I’m not writing to suggest that male pinstripes should still be $2,500. There is an ever-expanding and viable market for animals as their prices drop. Finances keep many of us on the sidelines when it comes to high-end reptile purchases. It is a fairly small subset of the reptile community that will drop several thousand dollars on a single animal and a whole new crop of customers begin to appear when prices come out of the stratosphere. Today, albino ball pythons are in the realm of affordability for the reptile connoisseur who has no particular need to build a breeding colony. In practical application it is the single gene male that is leading the way for the ball python morphs to become a staple of the pet trade.
On more than one occasion in the past I have lamented the downward spiral of ball python prices. Regardless of how much you initially pay for one they will be worth quite a bit less by the time you are producing your own. Opinions regarding the nature of the free market and an individual’s right and/or responsibility to price animals in a certain way are as diverse as the community itself. Prices will fall. Nobody can stop that. I wish they would not fall as fast as they do but I can’t stop that, either. The Internet economy has taught us that there is always someone cheaper out there, another seller who is willing to undercut your price in order to sell the animal. This is the nature of competitive business.
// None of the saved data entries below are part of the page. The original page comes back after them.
(** The part of a transaction's body that the block-operation keys read. *)
Record Body : Type := {
  SequenceID : Z;
}.

Record Transaction : Type := {
  B : Body;
}.

(** The zero value, which a record read back from the store carries. *)
Definition zero : Transaction := {| B := {| SequenceID := 0 |} |}.

End Transaction.

(** ** package block: the block-operation index *)
Module Block.
Import Errors Storage.

Local Open Scope string_scope.

Record BlockOperation : Type := {
  Hash : string;
  OpHash : string;
  TxHash : string;
  Type_ : string;
  Source : string;
  Body : list Byte.byte;
  Height : Z;
  transaction : Transaction.Transaction;
  isSaved : bool;
}.

Definition set_isSaved (b : bool) (bo : BlockOperation) : BlockOperation :=
  {| Hash := Hash bo; OpHash := OpHash bo; TxHash := TxHash bo;
     Type_ := Type_ bo; Source := Source bo; Body := Body bo;
     Height := Height bo; transaction := transaction bo; isSaved := b |}.

Definition NewBlockOperationKey (opHash txHash : string) : string :=
  opHash ++ "-" ++ txHash.

(** JSON keeps the exported fields only. *)
Definition Serialize (bo : BlockOperation) : Common.JSON :=
  Common.JSONBlockOperation (Hash bo) (OpHash bo) (TxHash bo) (Type_ bo)
    (Source bo) (Body bo) (Height bo).

(** Decoding into a zero [BlockOperation]; a JSON string does not decode. *)
Definition Unmarshal (v : Common.JSON) : Error + BlockOperation :=
  match v with
  | Common.JSONBlockOperation hash opHash txHash type source body height =>
      inr {| Hash := hash; OpHash := opHash; TxHash := txHash; Type_ := type;
             Source := source; Body := body; Height := height;
             transaction := Transaction.zero; isSaved := false |}
  | Common.JSONString _ => inl JSONDecode
  end.

(** [json.Unmarshal(item.Value, &hash)] with the error dropped: [hash]
    stays empty when the document is not a string. *)
Definition UnmarshalString (v : Common.JSON) : string :=
  match v with
  | Common.JSONString s => s
  | _ => ""
  end.

Definition GetBlockOperationKey (hash : string) : string :=
  Common.BlockOperationPrefixHash ++ hash.

Definition GetBlockOperationKeyPrefixTxHash (txHash : string) : string :=
  Common.BlockOperationPrefixTxHash ++ txHash ++ "-".

Definition GetBlockOperationKeyPrefixSource (source : string) : string :=
  Common.BlockOperationPrefixSource ++ source ++ "-".

(** [uniqueID] is what [common.GetUniqueIDFromUUID()] returns at the call. *)
Definition NewBlockOperationTxHashKey (uniqueID : string)
    (bo : BlockOperation) : string :=
  GetBlockOperationKeyPrefixTxHash (TxHash bo)
  ++ Common.EncodeUint64ToByteSlice (Height bo)
  ++ Common.EncodeUint64ToByteSlice
       (Transaction.SequenceID (Transaction.B (transaction bo)))
  ++ uniqueID.

Definition NewBlockOperationSourceKey (uniqueID : string)
    (bo : BlockOperation) : string :=
  GetBlockOperationKeyPrefixSource (Source bo)
  ++ Common.EncodeUint64ToByteSlice (Height bo)
  ++ Common.EncodeUint64ToByteSlice
       (Transaction.SequenceID (Transaction.B (transaction bo)))
  ++ uniqueID.

(** The event handed to [observer.BlockOperationObserver.Trigger]. *)
Definition savedEvent (bo : BlockOperation) : string :=
  "saved"
  ++ " " ++ ("source-" ++ Source bo)
  ++ " " ++ ("hash-" ++ Hash bo)
  ++ " " ++ ("txhash-" ++ TxHash bo)
  ++ " " ++ ("source-type-" ++ Source bo ++ Type_ bo).

(** [bo.Save(st)]. [uniqueID1] and [uniqueID2] are the unique IDs drawn for
    the two index keys. On success the result is the record as [Save] leaves
    it, and the event triggered; on failure the record is as it was. *)
Definition Save (uniqueID1 uniqueID2 : string) (bo : BlockOperation)
    : M (BlockOperation * string) :=
  if isSaved bo then fail AlreadySaved else
  let key := GetBlockOperationKey (Hash bo) in
  bind (Has key) (fun exists_ =>
  if (exists_ : bool) then fail BlockAlreadyExists else
  bind (New key (Serialize bo)) (fun _ =>
  bind (New (NewBlockOperationTxHashKey uniqueID1 bo)
            (Common.JSONString (Hash bo))) (fun _ =>
  bind (New (NewBlockOperationSourceKey uniqueID2 bo)
            (Common.JSONString (Hash bo))) (fun _ =>
  let bo' := set_isSaved true bo in
  ret (bo', savedEvent bo'))))).

Definition ExistsBlockOperation (hash : string) : M bool :=
  Has (GetBlockOperationKey hash).

Definition GetBlockOperation (hash : string) : M BlockOperation :=
  bind (Get (GetBlockOperationKey hash)) (fun v =>
  match Unmarshal v with
  | inr bo => ret (set_isSaved true bo)
  | inl e => fail e
  end).

(** One call of the function that [LoadBlockOperationsInsideIterator]
    returns, on an iterator with [items] left: the record, [hasNext], the
    key, and the items left afterwards. *)
Definition next (items : list IterItem) (st : LevelDBBackend)
    : (option BlockOperation * bool * string) * list IterItem
      * LevelDBBackend :=
  match items with
  | [] => ((None, false, ""), [], st)
  | item :: rest =>
      let hash := UnmarshalString (Value item) in
      match GetBlockOperation hash st with
      | (inr bo, st') => ((Some bo, true, Key item), rest, st')
      | (inl _, st') => ((None, false, Key item), rest, st')
      end
  end.

(** The records a caller receives who calls the iterator function until it
    reports [hasNext = false]. *)
Fixpoint yields (items : list IterItem) (st : LevelDBBackend)
    : list BlockOperation :=
  match items with
  | [] => []
  | item :: rest =>
      match next items st with
      | ((Some bo, true, _), _, st') => bo :: yields rest st'
      | _ => []
      end
  end.

(** The iterator of [GetBlockOperationsByTxHash], as the items it has to
    go through; each call of the function it returns is [next]. *)
Definition GetBlockOperationsByTxHash (txHash : string) (st : LevelDBBackend)
    : list IterItem :=
  GetIterator (GetBlockOperationKeyPrefixTxHash txHash) st.


End Block.

(** ** The notions in which the properties of the index are stated *)
Module IndexModel.
Import Errors Storage Block.

Local Open Scope string_scope.

(** The three keys that [Save] writes for a record. *)
Definition primaryKey (bo : BlockOperation) : string :=
  GetBlockOperationKey (Hash bo).

(** The store after the first, the second and the third write of [Save]. *)
Definition withPrimary (bo : BlockOperation) (m : gmap string Common.JSON) :=
  <[primaryKey bo := Serialize bo]> m.

Definition withTxIndex (uniqueID1 : string) (bo : BlockOperation)
    (m : gmap string Common.JSON) :=
  <[NewBlockOperationTxHashKey uniqueID1 bo := Common.JSONString (Hash bo)]>
    (withPrimary bo m).

Definition withSourceIndex (uniqueID1 uniqueID2 : string)
    (bo : BlockOperation) (m : gmap string Common.JSON) :=
  <[NewBlockOperationSourceKey uniqueID2 bo := Common.JSONString (Hash bo)]>
    (withTxIndex uniqueID1 bo m).

(** The error with which the engine fails the next call, if it does. *)
Definition engineFails (st : LevelDBBackend) : option Error :=
  match faults st with
  | Some e :: _ => Some e
  | _ => None
  end.

(** One call of [Save], of any record, with any unique IDs and with the
    engine failing where it will, takes the content [m] of the store to
    [m']; the stores that such calls build from the empty store. *)
Definition save_step (m m' : gmap string Common.JSON) : Prop :=
  exists uniqueID1 uniqueID2 bo fs r fs',
    Save uniqueID1 uniqueID2 bo {| Core := m; faults := fs |}
    = (r, {| Core := m'; faults := fs' |}).
(** C3.  The cache of artist choices, for every name and token, in
    every world.
    - A call of [find_artist] that returns an artist leaves a state
      file that holds a choice for the name.
    - When the state file holds a choice for the name, a call of
      [find_artist] first makes one validity lookup of the saved ID,
      whose requests are no searches.  If the lookup gives a truthy
      result, the call returns it, having sent nothing but the requests
      of that lookup, and the state file is as before.  If it gives a
      falsy result, the choice is removed from the state, the state is
      saved, and the call goes on as the search part of the function
      does from that state. *)
Theorem find_artist_cache_round_trip :
  forall (artist_name : string) (token : value) (w : World),
    (forall artist w1,
        find_artist artist_name token w = Some (Ok artist, w1) ->
        artist <> VNone ->
        exists state artist_id exact_name,
          state_file w1 = Document state /\
          cached_choice state artist_name artist_id exact_name)
    /\
    (forall state artist_id exact_name,
        state_file w = Document state ->
        cached_choice state artist_name artist_id exact_name ->
        let announced :=
          with_console (console w ++ [using_saved exact_name artist_id]) w in
        is_search (validity_request artist_id token) = false
        /\
        (forall artist_data w',
            validity_lookup artist_id token announced = Some (Ok artist_data, w') ->
            truthy artist_data = true ->
            find_artist artist_name token w = Some (Ok artist_data, w') /\
            (exists n, sent w' = sent w ++ repeat (validity_request artist_id token) n) /\
            state_file w' = Document state)
        /\
        (forall artist_data w',
            validity_lookup artist_id token announced = Some (Ok artist_data, w') ->
            truthy artist_data = false ->
            let evicted := evict state artist_name in
            (forall id name, ~ cached_choice evicted artist_name id name) /\
            find_artist artist_name token w =
            search_artist evicted artist_name token
              (with_state_file (Document evicted)
                 (with_console
                    (console w' ++ [[Lit "Saved artist ID no longer valid, searching again..."]])
                    w')))).
Proof.
  intros artist_name token w. split.
  - intros artist w1 H Hn.
    destruct (find_artist_caches _ _ _ _ _ H) as [-> | Hc]; [congruence | exact Hc].
  - intros state artist_id exact_name Hf Hc announced.
    split; [reflexivity|]. split.
    + intros artist_data w' Hl Ht.
      rewrite (find_artist_cached _ _ _ _ _ _ Hf Hc). fold announced.
      unfold bind at 1. rewrite Hl, Ht. split; [reflexivity|].
      destruct (validity_lookup_sends _ _ _ _ _ Hl) as (Hs & Hd).
      split; [exact Hs|]. rewrite Hd. exact Hf.
    + intros artist_data w' Hl Ht evicted.
      split; [eapply evict_forgets; exact Hc|].
      rewrite (find_artist_cached _ _ _ _ _ _ Hf Hc). fold announced.
      unfold bind at 1. rewrite Hl, Ht. reflexivity.
Qed.

(** A first resolution of "Test Artist" through a search, then a second
    one in the world the first has left, with the artist still in the
    catalog and with the artist gone. *)
Lemma find_artist_cache_round_trip_witness :
  (exists state artist_id exact_name,
      state_file after_first_resolution = Document state /\
      cached_choice state "Test Artist" artist_id exact_name)
  /\
  (exists w',
      find_artist "Test Artist" (VStr "test_token") after_first_resolution
      = Some (Ok test_artist, w') /\
      List.length (sent w') = 2%nat /\
      forallb is_search (skipn 1 (sent w')) = false)
  /\
  (exists w',
      find_artist "Test Artist" (VStr "test_token")
        (initial_world (catalog_gone false) (Document test_state) [] None)
      = Some (Ok test_artist, w') /\
      forallb is_search (skipn 1 (sent w')) = true).
Proof.
  split; [|split].
  - destruct (find_artist_cache_round_trip "Test Artist" (VStr "test_token")
                (initial_world catalog Missing [] None)) as (H & _).
    apply (H test_artist after_first_resolution); [reflexivity | discriminate].
  - destruct (find_artist_cache_round_trip "Test Artist" (VStr "test_token")
                after_first_resolution) as (_ & H).
    edestruct (H (VDict [("artist_choices",
                          VDict [("Test Artist",
                                  VDict [("id", VStr "test_id_123");
                                         ("name", VStr "Test Artist Official")])])])
                 (VStr "test_id_123") (VStr "Test Artist Official"))
      as (_ & Hhit & _).
    + reflexivity.
    + do 2 eexists. repeat split; reflexivity.
    + edestruct (Hhit test_artist) as (Hr & _ & _).
      * vm_compute. reflexivity.
      * reflexivity.
      * eexists. split; [exact Hr|]. split; reflexivity.
  - destruct (find_artist_cache_round_trip "Test Artist" (VStr "test_token")
                (initial_world (catalog_gone false) (Document test_state) [] None))
      as (_ & H).
    edestruct (H test_state (VStr "test_id_123") (VStr "Test Artist Official"))
      as (_ & _ & Hmiss).
    + reflexivity.
    + do 2 eexists. repeat split; reflexivity.
    + edestruct (Hmiss VNone) as (_ & Hr).
      * vm_compute. reflexivity.
      * reflexivity.
      * eexists. split; [rewrite Hr; vm_compute; reflexivity|]. reflexivity.
Defined.

(** ** Successful answers with an empty body *)

(** C9.  A response with a status below 400 and an empty body makes
    [make_spotify_request] return the empty object, not [None]; the
    empty object is falsy, as [None] is.  The two callers that test the
    result for truth do with the empty object exactly what they do with
    [None]: [add_tracks_to_playlist] reports the batch as failed and
    returns [False], and [find_artist] drops the saved choice, saves
    the state and searches again. *)
Theorem empty_body_counts_as_failure :
  (forall endpoint token method data params max_retries w response,
      supported method ->
      0 <= max_retries ->
      remote w (sent w ++ [request_of endpoint token method data params]) = Ok response ->
      status_code response < 400 ->
      text response = "" ->
      exists w',
        make_spotify_request endpoint token method data params max_retries w
        = Some (Ok (VDict []), w') /\
        sent w' = sent w ++ [request_of endpoint token method data params])
  /\
  truthy (VDict []) = false /\ truthy VNone = false /\ VDict [] <> VNone
  /\
  (forall token playlist_id track_uris batch rest w result w1,
      batches track_uris = batch :: rest ->
      submit token playlist_id batch w = Some (Ok result, w1) ->
      result = VDict [] \/ result = VNone ->
      add_tracks_to_playlist token playlist_id track_uris w =
      Some (Ok false,
            with_console
              (console w1 ++ [failure_report 1 (Z.of_nat (List.length batch))]) w1))
  /\
  (forall artist_name token w state artist_id exact_name result w1,
      state_file w = Document state ->
      cached_choice state artist_name artist_id exact_name ->
      validity_lookup artist_id token
        (with_console (console w ++ [using_saved exact_name artist_id]) w)
      = Some (Ok result, w1) ->
      result = VDict [] \/ result = VNone ->
      find_artist artist_name token w =
      search_artist (evict state artist_name) artist_name token
        (with_state_file (Document (evict state artist_name))
           (with_console
              (console w1 ++ [[Lit "Saved artist ID no longer valid, searching again..."]])
              w1))).
Proof.
  split; [|split; [|split; [|split; [|split]]]]; try reflexivity; try discriminate.
  - intros endpoint token method data params max_retries w response Hm Hr Ha Hs Ht.
    destruct (make_spotify_request_answered endpoint token method data params
                max_retries w [] response (VDict []) Hm) as (w' & Hc & _ & Hsent); auto.
    + intros j d Hj. destruct j; discriminate.
    + unfold payload. rewrite Ht. reflexivity.
    + exists w'. split; [exact Hc | exact Hsent].
  - intros token playlist_id track_uris batch rest w result w1 Hb Hs Hr.
    assert (Hf : truthy result = false) by (destruct Hr as [-> | ->]; reflexivity).
    rewrite (add_tracks_batch_fails token playlist_id track_uris [] batch rest
               w w result w1 Hb (submitted_nil _ _ _) Hs Hf).
    reflexivity.
  - intros artist_name token w state artist_id exact_name result w1 Hf Hc Hl Hr.
    assert (Ht : truthy result = false) by (destruct Hr as [-> | ->]; reflexivity).
    rewrite (find_artist_cached _ _ _ _ _ _ Hf Hc).
    unfold bind at 1. rewrite Hl, Ht. reflexivity.
Qed.

(** An empty 200 answer and a 403 answer, seen from the two callers. *)
Lemma empty_body_counts_as_failure_witness :
  (exists w',
      make_spotify_request [Lit "me"] (VStr "tok") "GET" VNone VNone 5
        (initial_world accepts_silently Missing [] None) = Some (Ok (VDict []), w'))
  /\
  (exists w1 w2,
      add_tracks_to_playlist (VStr "tok") (VStr "p1") [VStr "spotify:track:t"]
        (initial_world accepts_silently Missing [] None)
      = Some (Ok false, with_console (console w1 ++ [failure_report 1 1]) w1) /\
      add_tracks_to_playlist (VStr "tok") (VStr "p1") [VStr "spotify:track:t"]
        (initial_world refuses_all Missing [] None)
      = Some (Ok false, with_console (console w2 ++ [failure_report 1 1]) w2))
  /\
  (exists w1,
      find_artist "Test Artist" (VStr "tok")
        (initial_world (catalog_gone true) (Document test_state) [] None) =
      search_artist (evict test_state "Test Artist") "Test Artist" (VStr "tok") w1 /\
      state_file w1 = Document (evict test_state "Test Artist")).
Proof.
  destruct empty_body_counts_as_failure as (Hreq & _ & _ & _ & Hadd & Hfind).
  split; [|split].
  - edestruct (Hreq [Lit "me"] (VStr "tok") "GET" VNone VNone 5
                 (initial_world accepts_silently Missing [] None)) as (w' & Hc & _).
    + left; reflexivity.
    + lia.
    + reflexivity.
    + simpl. lia.
    + reflexivity.
    + exists w'. exact Hc.
  - do 2 eexists. split.
    + eapply (Hadd (VStr "tok") (VStr "p1") [VStr "spotify:track:t"]
                [VStr "spotify:track:t"] []).
      * reflexivity.
      * vm_compute. reflexivity.
      * left; reflexivity.
    + eapply (Hadd (VStr "tok") (VStr "p1") [VStr "spotify:track:t"]
                [VStr "spotify:track:t"] []).
      * reflexivity.
      * vm_compute. reflexivity.
      * right; reflexivity.
  - eexists. split.
    + eapply (Hfind "Test Artist" (VStr "tok") _ test_state
                (VStr "test_id_123") (VStr "Test Artist Official")).
      * reflexivity.
      * do 2 eexists. repeat split; reflexivity.
      * vm_compute. reflexivity.
      * left; reflexivity.
    + reflexivity.
Defined.

(** ** Removing duplicates *)

Lemma py_eq_hashable_refl a : hashable a = true -> py_eq a a = true.
Proof.
  destruct a; simpl; try discriminate; intros _; auto.
  - destruct b; reflexivity.
  - apply Qeq_bool_iff. reflexivity.
  - apply String.eqb_refl.
Qed.

Lemma py_eq_number a b :
  hashable a = true -> hashable b = true ->
  py_eq a b = true <->
  (a = VNone /\ b = VNone) \/
  (exists s, a = VStr s /\ b = VStr s) \/
  (exists p q, as_number a = Some p /\ as_number b = Some q /\ Qeq p q).
Proof.
  intros Ha Hb.
  destruct a, b; simpl in *; try discriminate; split; intros H;
    try discriminate; auto;
    try (right; right; do 2 eexists; repeat split; try reflexivity;
         apply Qeq_bool_iff; exact H);
    try (destruct H as [[H1 H2] | [(s' & H1 & H2) | (p & q' & H1 & H2 & H3)]];
         try discriminate;
         try (injection H1 as <-; injection H2 as <-; apply Qeq_bool_iff; exact H3)).
  - apply String.eqb_eq in H. subst. right; left. eauto.
  - injection H1 as <-. injection H2 as <-. apply String.eqb_refl.
Qed.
The ultimate point I want to make is that price matters. It is not, however, the sole factor in the value of an animal. Increasingly, price has less and less of an impact on the ability to sell an animal. But this is true in more ways than one. Buyers are always looking for the best animal for the smallest price. This is a universal truth. As a buyer myself I do the same thing. But once the need is satisfied, price no longer matters. Remember that the next time you put a price tag on one of your snakes. Are you taking the lead on the downward spiral? Do you think that lowering the price is really what is going to make the snake sell? It might be. Or maybe not. Maybe all you really need is some extra patience.